### Task statement:
Select all lines holding the word "those" from the entries that follow.

### Task input:
(* ===== verification/UdpBsd.v ===== *)
(** * UDP sockets (socket/udp-bsd.c)

    Sending datagrams, with the socket address of the last peer kept, and
    receiving them.  The socket of the operating system is a parameter; the
    conversions of socket addresses are GLib's (gio/gsocketaddress.c,
    ginetsocketaddress.c), which keep neither the flow label nor the scope.
    AF_UNIX is left out.  A [union] on the stack is not initialised:
    [StackJunk]. *)

From S2P Require Import Prelude Bytes StateMonad StunMessage NiceAddress NiceSocket.
#[global] Open Scope Z_scope.

(** ** Socket addresses *)

(** The port is in the order of the host. *)
Inductive GSocketAddress :=
| g_inet4 (addr : Z) (port : Z)
| g_inet6 (addr : bytes) (port : Z).
#[export] Instance GSocketAddress_eq_dec : EqDecision GSocketAddress.
Proof. solve_decision. Defined.

Definition g_socket_address_new_from_native (sa : NiceAddress) : option GSocketAddress :=
  if sa_family sa =? AF_UNSPEC then None
  else if sa_family sa =? AF_INET then Some (g_inet4 (sa_word sa) (htons (sa_port sa)))
  else if sa_family sa =? AF_INET6 then Some (g_inet6 (s6_addr sa) (htons (sa_port sa)))
  else None.

(** Into [dest], which is large enough. *)
Definition g_inet_socket_address_to_native (a : GSocketAddress) (dest : NiceAddress) : NiceAddress :=
  match a with
  | g_inet4 addr port =>
      dest <| sa_family := AF_INET |> <| sa_port := htons port |> <| sa_word := addr |>
           <| s6_addr := repeat 0 8 ++ drop 8 (s6_addr dest) |>
  | g_inet6 addr port => Build_NiceAddress AF_INET6 (htons port) 0 addr 0
  end.

(** A socket for the family of [name], IPv4 where it has none, and [name]. *)
Definition socket_of_family {G} (g_socket_new : Z → option G) (name : NiceAddress) : option G * NiceAddress :=
  if (sa_family name =? AF_UNSPEC) || (sa_family name =? AF_INET)
  then (g_socket_new AF_INET, name <| sa_family := AF_INET |>)
  else if sa_family name =? AF_INET6 then (g_socket_new AF_INET6, name)
  else (None, name).

(** The address a socket is to be bound to; [None] is NULL. *)
Class StackJunk : Type := { stack_address : NiceAddress }.
Definition wanted_name `{StackJunk} (addr : option NiceAddress) : NiceAddress :=
  match addr with
  | Some a => nice_address_copy_to_sockaddr a stack_address
  | None => address_zero <| sa_family := AF_UNSPEC |>
  end.

(** ** The operating system *)

Inductive g_udp_error :=
| G_UDP_WOULD_BLOCK
| G_UDP_CONNECTION_CLOSED
| G_UDP_MESSAGE_TOO_LARGE
| G_UDP_ERROR.

Class GDatagramSocket (G : Type) : Type := {
  g_socket_new : Z → option G;                                (* for a family *)
  g_socket_bind : GSocketAddress → st G bool;
  g_socket_get_local_address : G → option GSocketAddress;
  g_datagram_receive : bool → list GInputVector →             (* whether the sender is asked for *)
    st G ((Z + g_udp_error) * option GSocketAddress * list GInputVector);
  g_datagram_send : option GSocketAddress → list bytes → st G (Z + g_udp_error)
}.

Section udp.
Context {G : Type} `{!GDatagramSocket G, stack : StackJunk}.

(** [usock_addr] is the address of the socket itself. *)
Record UdpBsdSocketPrivate := {
  usock_fileno : G;
  usock_addr : NiceAddress;
  niceaddr : NiceAddress;
  gaddr : option GSocketAddress
}.
Definition eta_UdpBsdSocketPrivate (p : UdpBsdSocketPrivate) : UdpBsdSocketPrivate :=
  Build_UdpBsdSocketPrivate (usock_fileno p) (usock_addr p) (niceaddr p) (gaddr p).
#[export] Instance set_usock_fileno : Setter usock_fileno := ltac:(derive_setter eta_UdpBsdSocketPrivate usock_fileno).
#[export] Instance set_niceaddr : Setter niceaddr := ltac:(derive_setter eta_UdpBsdSocketPrivate niceaddr).
#[export] Instance set_gaddr : Setter gaddr := ltac:(derive_setter eta_UdpBsdSocketPrivate gaddr).

(** ** Opening *)

(** [None]: NULL. *)
Definition nice_udp_bsd_socket_new (addr : option NiceAddress) : outcome (option UdpBsdSocketPrivate) :=
  let '(gsock, name) := socket_of_family g_socket_new (wanted_name addr) in
  match gsock with
  | None => mret None
  | Some gsock =>
      '(gret, gsock) ← match g_socket_address_new_from_native name with
                       | Some gaddr => g_socket_bind gaddr gsock
                       | None => mret (false, gsock)
                       end;
      if negb gret then mret None
      else
        match g_socket_get_local_address gsock with
        | None => mret None
        | Some gaddr =>
            let name := g_inet_socket_address_to_native gaddr name in
            mret (Some {| usock_fileno := gsock; usock_addr := nice_address_set_from_sockaddr address_zero name;
                          niceaddr := nice_address_init address_zero; gaddr := None |})
        end
  end.

(** ** Receiving *)

(** What one call reads: the return value, whether it is an error, and the
    message. *)
Definition udp_receive (recv_message : NiceInputMessage)
  : st UdpBsdSocketPrivate (Z * bool * NiceInputMessage) :=
  '(recvd, from, vs) ← on usock_fileno
    (g_datagram_receive (bool_decide (im_from recv_message ≠ None)) (im_buffers recv_message));
  let '(recvd, error) :=
    match recvd with
    | inl n => (n, false)
    | inr G_UDP_WOULD_BLOCK | inr G_UDP_CONNECTION_CLOSED => (0, false)
    | inr G_UDP_MESSAGE_TOO_LARGE => (input_message_get_size recv_message, false)
    | inr G_UDP_ERROR => (-1, true)
    end in
  let recv_message := recv_message <| im_buffers := vs |> <| im_length := Z.max recvd 0 |> in
  let recv_message :=
    match im_from recv_message, from with
    | Some old, Some gaddr =>
        if 0 <? recvd then
          recv_message <| im_from :=
            Some (nice_address_set_from_sockaddr old (g_inet_socket_address_to_native gaddr stack_address)) |>
        else recv_message
    | _, _ => recv_message
    end in
  mret (recvd, error, recv_message).

(** The loop, at message [i]: the count and the last [error]. *)
Fixpoint udp_recv_loop (i : Z) (messages : list NiceInputMessage)
  : st UdpBsdSocketPrivate (Z * bool * list NiceInputMessage) :=
  match messages with
  | [] => mret (i, false, [])
  | recv_message :: rest =>
      '(recvd, error, recv_message) ← udp_receive recv_message;
      if recvd <=? 0 then mret (i, error, recv_message :: rest)
      else
        '(n, error, rest) ← udp_recv_loop (i + 1) rest;
        mret (n, error, recv_message :: rest)
  end.
Definition udp_recv_messages (messages : list NiceInputMessage)
  : st UdpBsdSocketPrivate (Z * list NiceInputMessage) :=
  '(i, error, messages) ← udp_recv_loop 0 messages;
  mret (if (error : bool) && (i =? 0) then -1 else i, messages).

(** ** Sending *)

(** The socket address of [to], from the one kept: [None] when there is none. *)
Definition udp_destination (to : NiceAddress) : st UdpBsdSocketPrivate (option (option GSocketAddress)) :=
  a ← get niceaddr;
  if negb (nice_address_is_valid a) || negb (nice_address_equal a to) then
    _ ← put gaddr None;
    match g_socket_address_new_from_native (nice_address_copy_to_sockaddr to stack_address) with
    | Some g => _ ← put gaddr (Some g); _ ← put niceaddr to; mret (Some (Some g))
    | None => mret None
    end
  else g ← get gaddr; mret (Some g).

Definition udp_send_message (to : option NiceAddress) (message : NiceOutputMessage)
  : st UdpBsdSocketPrivate Z :=
  match to with
  | None => ub
  | Some to =>
      dst ← udp_destination to;
      match dst with
      | None => mret (-1)
      | Some dst =>
          len ← on usock_fileno (g_datagram_send dst (om_buffers message));
          mret match len with
               | inl n => n
               | inr G_UDP_WOULD_BLOCK => 0
               | inr _ => -1
               end
      end
  end.

Fixpoint udp_send_loop (i : Z) (to : option NiceAddress) (messages : list NiceOutputMessage)
  : st UdpBsdSocketPrivate Z :=
  match messages with
  | [] => mret i
  | message :: messages =>
      len ← udp_send_message to message;
      if len <? 0 then mret (if 0 <? i then i else len)
      else if len =? 0 then mret i
      else udp_send_loop (i + 1) to messages
  end.
Definition udp_send_messages (to : option NiceAddress) (messages : list NiceOutputMessage)
  : st UdpBsdSocketPrivate Z := udp_send_loop 0 to messages.
Definition udp_send_messages_reliable (to : option NiceAddress) (messages : list NiceOutputMessage)
  : st UdpBsdSocketPrivate Z := mret (-1).

#[export] Instance udp_bsd_socket : NiceSocket UdpBsdSocketPrivate := {|
  recv_messages := udp_recv_messages;
  send_messages := udp_send_messages;
  send_messages_reliable := udp_send_messages_reliable;
  is_reliable _ := mret false;
  can_send _ _ := mret true;
  set_writable_callback _ := mret tt
|}.
End udp.
Arguments UdpBsdSocketPrivate G : clear implicits.
(* ===== verification/TcpPassiveFacts.v ===== *)
(** * What passive TCP sockets guarantee

    The table of a listener and the connections it accepted agree in every
    history in which no two live connections of a listener have the same peer
    and a listener is closed after its connections: a message goes to the
    connection of its peer, and nothing that was closed is touched.  Without
    either, closing a connection goes wrong. *)

From stdpp Require Import gmap.
From S2P Require Import Prelude Bytes StateMonad StunMessage NiceAddress NiceSocket TcpBsd UdpBsd TcpOpen.
#[global] Open Scope Z_scope.

(** ** Keys *)

(** What GLib gives back: a family, and no scope. *)
Definition plain_key (a : NiceAddress) : Prop :=
  nice_address_is_valid a = true ∧ (sa_family a = AF_INET ∨ sin6_scope_id a = 0).

Lemma key_of_address gaddr name old a : address_of gaddr name old = Some a → plain_key a.
Proof.
  unfold address_of. destruct gaddr as [g |]; [| done]. cbn. intros [= <-]. destruct g; (split; [done |]); [by left | by right].
Qed.

Lemma key_join a b to : plain_key a → plain_key b →
  nice_address_equal a to = true → nice_address_equal b to = true → nice_address_equal a b = true.
Proof.
  unfold plain_key. rewrite !nice_address_equal_spec. unfold scopes_match, AF_INET, AF_INET6.
  rewrite !orb_true_iff, !Z.eqb_eq. intros [_ Ha] [_ Hb]. intuition (try congruence; try lia).
Qed.

(** ** Tables *)

(** Every connection has one entry, and the keys differ. *)
Record table_ok (l : connections) : Prop := {
  table_values : NoDup l.*2;
  table_keys k c k' c' : (k, c) ∈ l → (k', c') ∈ l → nice_address_equal k k' = true → c = c';
  table_plain k c : (k, c) ∈ l → plain_key k
}.
Lemma refresh_ok_size asked w : refresh_ok None asked w → zlen (refresh_list w) < 2 ^ 32 →
  Z.of_nat (size (refreshes w)) < 2 ^ 32.
Proof.
  intros Hok. enough (size (refreshes w) = length (refresh_list w)) as -> by done.
  rewrite <- size_dom, <- (size_list_to_set (C := gset positive) (refresh_list w)) by apply Hok. f_equal. apply set_eq. intros p.
  rewrite elem_of_list_to_set, (ro_live _ _ _ Hok), elem_of_dom. unfold cbs. by rewrite lookup_fmap, fmap_is_Some.
Qed.

Lemma refresh_reachable_ok asked w : refresh_reachable asked w → refresh_ok None asked w.
Proof.
  induction 1 as [w H1 H2 H3 H4 H5 | asked w now _ IH | asked w ns sv sid cid ag rs c tu li p w' _ IH H | asked w id x w' _ IH H
    | asked w resp b w' _ IH H | asked w resp b w' _ IH H | asked w c x w' _ IH H
    | asked w fn x w' _ IH Hl H | asked w sid fn x w' _ IH Hl H | asked w c fn x w' _ IH Hl H].
  - split; unfold cbs; rewrite ?H1, ?H2, ?H3, ?H4, ?H5; cbn.
    + constructor.
    + intros p. rewrite lookup_fmap, lookup_empty. split; [by intros ?%not_elem_of_nil | by intros []].
    + split; intros *; by rewrite lookup_empty.
    + intros p r. by rewrite lookup_empty.
    + intros d x. by rewrite lookup_empty.
    + intros p d. by rewrite lookup_fmap, lookup_empty.
    + done.
  - by destruct IH.
  - by eapply global_add.
  - by eapply refresh_ok_dispatch.
  - apply st_bind_inv in H as (i & w1 & [_ ->]%st_lift_inv & H). rewrite bind_get in H. by eapply global_refresh_loop.
  - apply st_bind_inv in H as (i & w1 & [_ ->]%st_lift_inv & H). rewrite bind_get in H. by eapply global_remove_loop.
  - unfold refresh_prune_candidate in H. rewrite bind_get in H. by eapply global_prune_candidate.
  - unfold refresh_prune_agent_async in H. rewrite bind_get in H. eapply prune_async_ok; [done | by eapply refresh_ok_size | exact H].
  - unfold refresh_prune_stream_async in H. rewrite bind_get in H. apply st_bind_inv in H as (l & w1 & ->%select_inv & H).
    eapply prune_async_ok; [done | by eapply refresh_ok_size | exact H].
  - unfold refresh_prune_candidate_async in H. rewrite bind_get in H. apply st_bind_inv in H as (l & w1 & ->%select_inv & H).
    eapply prune_async_ok; [done | by eapply refresh_ok_size | exact H].
Qed.

(** C15: the prunes of an agent are each answered once, and after their refreshes
    are gone.  In every history of refreshing, releasing and answers of servers,
    the callbacks asked for are those that were called, those that are scheduled
    and those of the prunes that still wait, each once; a prune that waits does
    so for as many refreshes as it counts, and for at least one; none of the
    refreshes of a prune that was answered is left; and every source of the main
    loop that is to run on a refresh runs on one that is still there. *)
Theorem prunes_answered_once asked w (Hw : refresh_reachable asked w) :
  asked ≡ₚ pruned w ++ scheduled (timeouts w) ++ waiting (prune_data w) ∧
  (∀ d x, prune_data w !! d = Some x → items_to_free x = Z.of_nat (awaited (cbs w) d) ∧ 0 < items_to_free x) ∧
  (∀ p r d, refreshes w !! p = Some r → destroy_cb r = Some d → is_Some (prune_data w !! d)) ∧
  (∀ id s i, timeouts w !! id = Some (s, i) → match s with
     | Refresh_tick p | Retransmission_tick p | Remove_timeout p => p ∈ refresh_list w ∧ is_Some (refreshes w !! p)
     | Async_refresh_prune _ => True
     end).
Proof.
  destruct (refresh_reachable_ok asked w Hw) as [H1 H2 H3 H4 H5 H6 H7]. split_and!; try done.
  - intros p r d Hr Hd. apply (H6 p). unfold cbs. by rewrite lookup_fmap, Hr, <- Hd.
  - intros id s i Hs. pose proof (so_live _ _ _ H3 id s i Hs) as Hl.
    assert (Hin : ∀ p r, refreshes w !! p = Some r → p ∈ refresh_list w ∧ is_Some (refreshes w !! p)).
    { intros p r Hr. split; [| eauto]. apply H2. unfold cbs. rewrite lookup_fmap, Hr. eauto. }
    destruct s as [p | p | p | cb]; [.. | done]; destruct Hl as (r & Hr & _); by eapply Hin.
Qed.
End refresh.

(** ** An agent with a relayed candidate *)

Definition relay_world : RefreshWorld :=
  {| rw_compat := NICE_COMPATIBILITY_RFC5245; stun_initial_timeout := 500; rw_max_retransmissions := 7;
     refresh_list := []; refreshes := ∅; prune_data := ∅; timeouts := ∅; next_timeout := 0;
     rw_clock := {| tv_sec := 50; tv_usec := 0 |}; rw_transids := 0; sent := []; pruned := [] |}.
Definition relay_server (user : bytes) : TurnServer :=
  {| turn_server := demo_host 9; turn_username := user; turn_password := [112]; turn_type := NICE_RELAY_TYPE_TURN_UDP |}.

Definition refresh_after {A} (m : st RefreshWorld A) (w : RefreshWorld) : RefreshWorld :=
  match m w with Done (_, w) => w | _ => w end.
Definition relayed (user : bytes) : RefreshWorld :=
  refresh_after (priv_add_new_turn_refresh 1 (demo_host 9) 1 1 demo_sender None 1%positive (relay_server user) 600) relay_world.
(** The stream goes; 7 is the callback. *)
Definition releasing (user : bytes) : RefreshWorld := refresh_after (refresh_prune_stream_async 1 7) (relayed user).
(** Twenty seconds later the newest source is run. *)
Definition fire (w : RefreshWorld) : RefreshWorld :=
  refresh_after (dispatch_source (next_timeout w - 1)) (w <| rw_clock := {| tv_sec := tv_sec (rw_clock w) + 20; tv_usec := 0 |} |>).

Lemma after_run {A} (m : st RefreshWorld A) w : match m w with Done _ => true | _ => false end = true →
  ∃ x, m w = Done (x, refresh_after m w).
Proof. unfold refresh_after. destruct (m w) as [[x w'] | |]; try done. by exists x. Qed.

Lemma releasing_reachable : refresh_reachable [7] (releasing [117]).
Proof.
  destruct (after_run (refresh_prune_stream_async 1 7) (relayed [117])) as [x E]; [by_compute |].
  eapply (stream_prune [] (relayed [117]) 1 7 x); [| by_compute | exact E].
  destruct (after_run (priv_add_new_turn_refresh 1 (demo_host 9) 1 1 demo_sender None 1%positive (relay_server [117]) 600) relay_world)
    as [y F]; [by_compute |].
  eapply (refresh_added [] relay_world); [by apply refresh_start | exact F].
Qed.
Lemma fire_reachable asked w : refresh_reachable asked w →
  match dispatch_source (next_timeout w - 1) (w <| rw_clock := {| tv_sec := tv_sec (rw_clock w) + 20; tv_usec := 0 |} |>) with
  | Done _ => true | _ => false end = true → refresh_reachable asked (fire w).
Proof.
  intros Hw [x E]%after_run. unfold fire. eapply refresh_dispatched, E. by apply refresh_clock.
Qed.
Lemma released_reachable : refresh_reachable [7] (Nat.iter 8 fire (releasing [117])).
Proof. do 8 (apply fire_reachable; [| by_compute]). apply releasing_reachable. Qed.

(** The server is silent: seven requests, and the callback was called. *)
Lemma prunes_answered_once_witness :
  [7] ≡ₚ pruned (Nat.iter 8 fire (releasing [117])) ∧ length (sent (Nat.iter 8 fire (releasing [117]))) = 7%nat.
Proof.
  split; [| by_compute].
  destruct (prunes_answered_once [7] (Nat.iter 8 fire (releasing [117])) released_reachable) as [H _].
  rewrite H. by_compute.
Defined.

(** ** Histories on which the code falls short *)

Definition remaining (w : RefreshWorld) : list positive * list (Z * (refresh_source * Z)) * list Z * list Z :=
  (refresh_list w, map_to_list (timeouts w), waiting (prune_data w), pruned w).

(** A user name too long for the request: no request, no source, and the
    callback is never called. *)
Example release_without_request_hangs :
  remaining (releasing (repeat 117 2000)) = ([1%positive], [], [7], []).
Proof. by_compute. Qed.

(** An agent that is closed while a stream is being removed does not wait for
    the allocations of the stream. *)
Example close_overtakes_removal :
  remaining (refresh_after (refresh_prune_agent_async 8) (releasing [117])) =
    ([1%positive], [(2, (Async_refresh_prune 8, 0)); (1, (Remove_timeout 1, 500))], [7], []).
Proof. by_compute. Qed.

Definition returned {A S} (r : outcome (A * S)) : option A := match r with Done (a, _) => Some a | _ => None end.

(** A server that refuses a refresh: the walk goes on from the node that was
    freed with it. *)
Definition answer (octets : bytes) : StunMessage :=
  {| msg_agent := None; msg_buffer := octets; msg_key := None; msg_long_term_key := []; msg_long_term_valid := false |}.
Definition refreshing : RefreshWorld := refresh_after (dispatch_source 0) (relayed [117]).
Definition response_id : bytes := [0x21; 0x12; 0xa4; 0x42] ++ repeat 0 12.
Example refused_refresh_reads_freed_node :
  priv_map_reply_to_relay_refresh (answer ([1; 0x14; 0; 8] ++ response_id ++ [0; 9; 0; 4; 0; 0; 4; 0])) refreshing = Ub.
Proof. vm_compute. reflexivity. Qed.

(** A success without LIFETIME: the lifetime that is used was never set. *)
Example refresh_without_lifetime :
  priv_map_reply_to_relay_refresh (answer ([1; 4; 0; 0] ++ response_id)) refreshing = Ub ∧
  returned (priv_map_reply_to_relay_refresh (answer ([1; 4; 0; 8] ++ response_id ++ [0; 13; 0; 4; 0; 0; 1; 0])) refreshing) = Some false.
Proof. split; vm_compute; reflexivity. Qed.
Lemma slice_run {A} (m : list A) i n : 0 ≤ i → 0 ≤ n → i + n ≤ zlen m →
  slice m i n = Done (take (Z.to_nat n) (drop (Z.to_nat i) m)).
Proof. intros. unfold slice. repeat (rewrite (proj2 (Z.leb_le _ _)) by lia). done. Qed.
Lemma store_run {A} (m bs : list A) i : 0 ≤ i → i + zlen bs ≤ zlen m →
  store m i bs = Done (take (Z.to_nat i) m ++ bs ++ drop (Z.to_nat (i + zlen bs)) m).
Proof. intros. unfold store. repeat (rewrite (proj2 (Z.leb_le _ _)) by lia). done. Qed.
Lemma store_all {A} (m bs : list A) : zlen bs = zlen m → store m 0 bs = Done bs.
Proof.
  intros H. rewrite store_run by lia. cbn. rewrite drop_ge by (unfold zlen in *; lia). by rewrite app_nil_r.
Qed.

Lemma fill_vector_fits fuel v d : vector_ok v → 0 ≤ d_offset d → iv_size v ≤ left_over d →
  fill_vector (S fuel) v 0 d =
    Done ({| iv_buffer := take (Z.to_nat (iv_size v)) (unread d); iv_size := iv_size v |}, advance d (iv_size v), iv_size v).
Proof.
  intros Hv Ho Hs. unfold vector_ok in Hv. pose proof (zlen_nonneg (iv_buffer v)) as Hn. unfold left_over in Hs. cbn.
  rewrite Z.min_r by lia. rewrite Z.sub_0_r, slice_run by lia. cbn.
  rewrite store_all by (rewrite zlen_take; [done |]; rewrite zlen_drop; lia). cbn. by rewrite Z.ltb_irrefl.
Qed.
Lemma fill_vector_short fuel v offset d : vector_ok v → 0 ≤ offset → 0 ≤ d_offset d → 0 ≤ left_over d →
  left_over d < iv_size v - offset → fill_vector fuel v offset d = Oof.
Proof.
  unfold vector_ok, left_over. revert v offset d. induction fuel as [| fuel IH]; intros v offset d Hv Hoff Ho Hl Hs; [done |].
  cbn. rewrite Z.min_l, slice_run by lia. cbn.
  set (bs := take _ _). assert (Hb : zlen bs = zlen (d_buf d) - d_offset d).
  { unfold bs. rewrite zlen_take; [lia |]. rewrite zlen_drop; lia. }
  destruct (store (iv_buffer v) offset bs) as [b | |] eqn:E; [| by rewrite store_run in E by lia..].
  cbn. rewrite (proj2 (Z.ltb_lt _ _)) by lia. rewrite IH; cbn; try lia; [done |].
  by rewrite (store_length _ _ _ _ E).
Qed.
Lemma empty_read_is_close_signal (tr : list Event) :
  existsb is_empty_read tr = true -> existsb is_close_signal tr = true.
Proof.
  induction tr as [|e tr IH]; cbn; [auto|].
  intros Hex. apply orb_true_iff in Hex. apply orb_true_iff.
  destruct Hex as [He | Hex]; [left | right; auto].
  destruct e; try discriminate. destruct data; [reflexivity | discriminate].
Qed.

(** What one call of [recv] on an open socket appends to the trace, and how
    its result follows from that. *)
Lemma recv_outcome (fuel : nat) c (size : option Z) w s r c' w' :
  socket c = Some s ->
  recv fuel c size w = Some (r, c', w') ->
  let deadline :=
    fadd (clock (oracle w) (n_time w))
      (params_timeout (base (super_recv c size))) in
  exists new,
    trace w' = new ++ trace w /\ selects_until deadline new /\
    ((r = Ok (received new) /\ c' = super_recv c size /\
      existsb is_close_signal new = false /\
      existsb is_read_error new = false) \/
     (c' = set_socket (super_recv c size) None /\
      (exists older, new = EvClose s :: older) /\
      existsb is_close_signal new = true /\
      r = match received new with
          | [] => Raise ConnectionException
          | _ :: _ => Ok (received new)
          end) \/
     (exists e, r = Raise e /\ c' = super_recv c size /\
                existsb is_close_signal new = false /\
                existsb is_read_error new = true)).
Proof.
  intros Hs Hrun deadline. unfold recv in Hrun.
  rewrite socket_super_recv, Hs in Hrun. cbn in Hrun.
  eapply (recv_loop_outcome _ _ _ _ _ _ _ _ _ _ (trace w)
            [EvSetBlocking s false]) in Hrun;
    [exact Hrun | now rewrite socket_super_recv | reflexivity | constructor
    | reflexivity | cbn; auto | reflexivity | reflexivity].
Qed.

(** The calls one [recv] of [n > 0] bytes makes. *)
Lemma recv_calls (fuel : nat) c (n : Z) w s r c' w' :
  socket c = Some s ->
  0 < n ->
  recv fuel c (Some n) w = Some (r, c', w') ->
  exists new,
    trace w' = new ++ trace w /\ asks_remaining n new /\
    selects_while_missing n new /\
    (recv_within_bufsize (oracle w) -> len (received new) <= n).
Proof.
  intros Hs Hn Hrun. unfold recv in Hrun.
  rewrite socket_super_recv, Hs in Hrun. cbn in Hrun.
  eapply (recv_loop_bound _ _ _ _ _ _ _ _ _ _ (trace w)
            [EvTime (clock (oracle w) (n_time w)); EvSetBlocking s false])
    in Hrun; [ | now rewrite socket_super_recv | exact Hn | reflexivity
               | reflexivity | cbn; lia | cbn; auto | cbn; auto ].
  destruct Hrun as (new & Htr & Hasks & Hsel & Hbound).
  exists new. repeat split; auto.
  intros Hos. apply Hbound; [exact Hos | cbn; lia].
Qed.

(** Once a clock reading of the loop is past the deadline, [recv] has
    returned: [k + 1] iterations are enough when the reading of iteration
    [k] is late. *)
Lemma recv_returns (fuel k : nat) c (size : option Z) w :
  fgt (clock (oracle w) (S (n_time w) + k))
    (fadd (clock (oracle w) (n_time w))
       (params_timeout (base (super_recv c size)))) = true ->
  (k < fuel)%nat ->
  exists r c' w', recv fuel c size w = Some (r, c', w').
Proof.
  intros Hclock Hfuel.
  destruct (recv fuel c size w) as [[[r c'] w']|] eqn:Hrun; [eauto|].
  exfalso. revert Hrun. unfold recv.
  destruct (socket (super_recv c size)); [|discriminate]. cbn.
  now apply (recv_loop_terminates k).
Qed.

### Expected answer:
    the callbacks asked for are those that were called, those that are scheduled
    and those of the prunes that still wait, each once; a prune that waits does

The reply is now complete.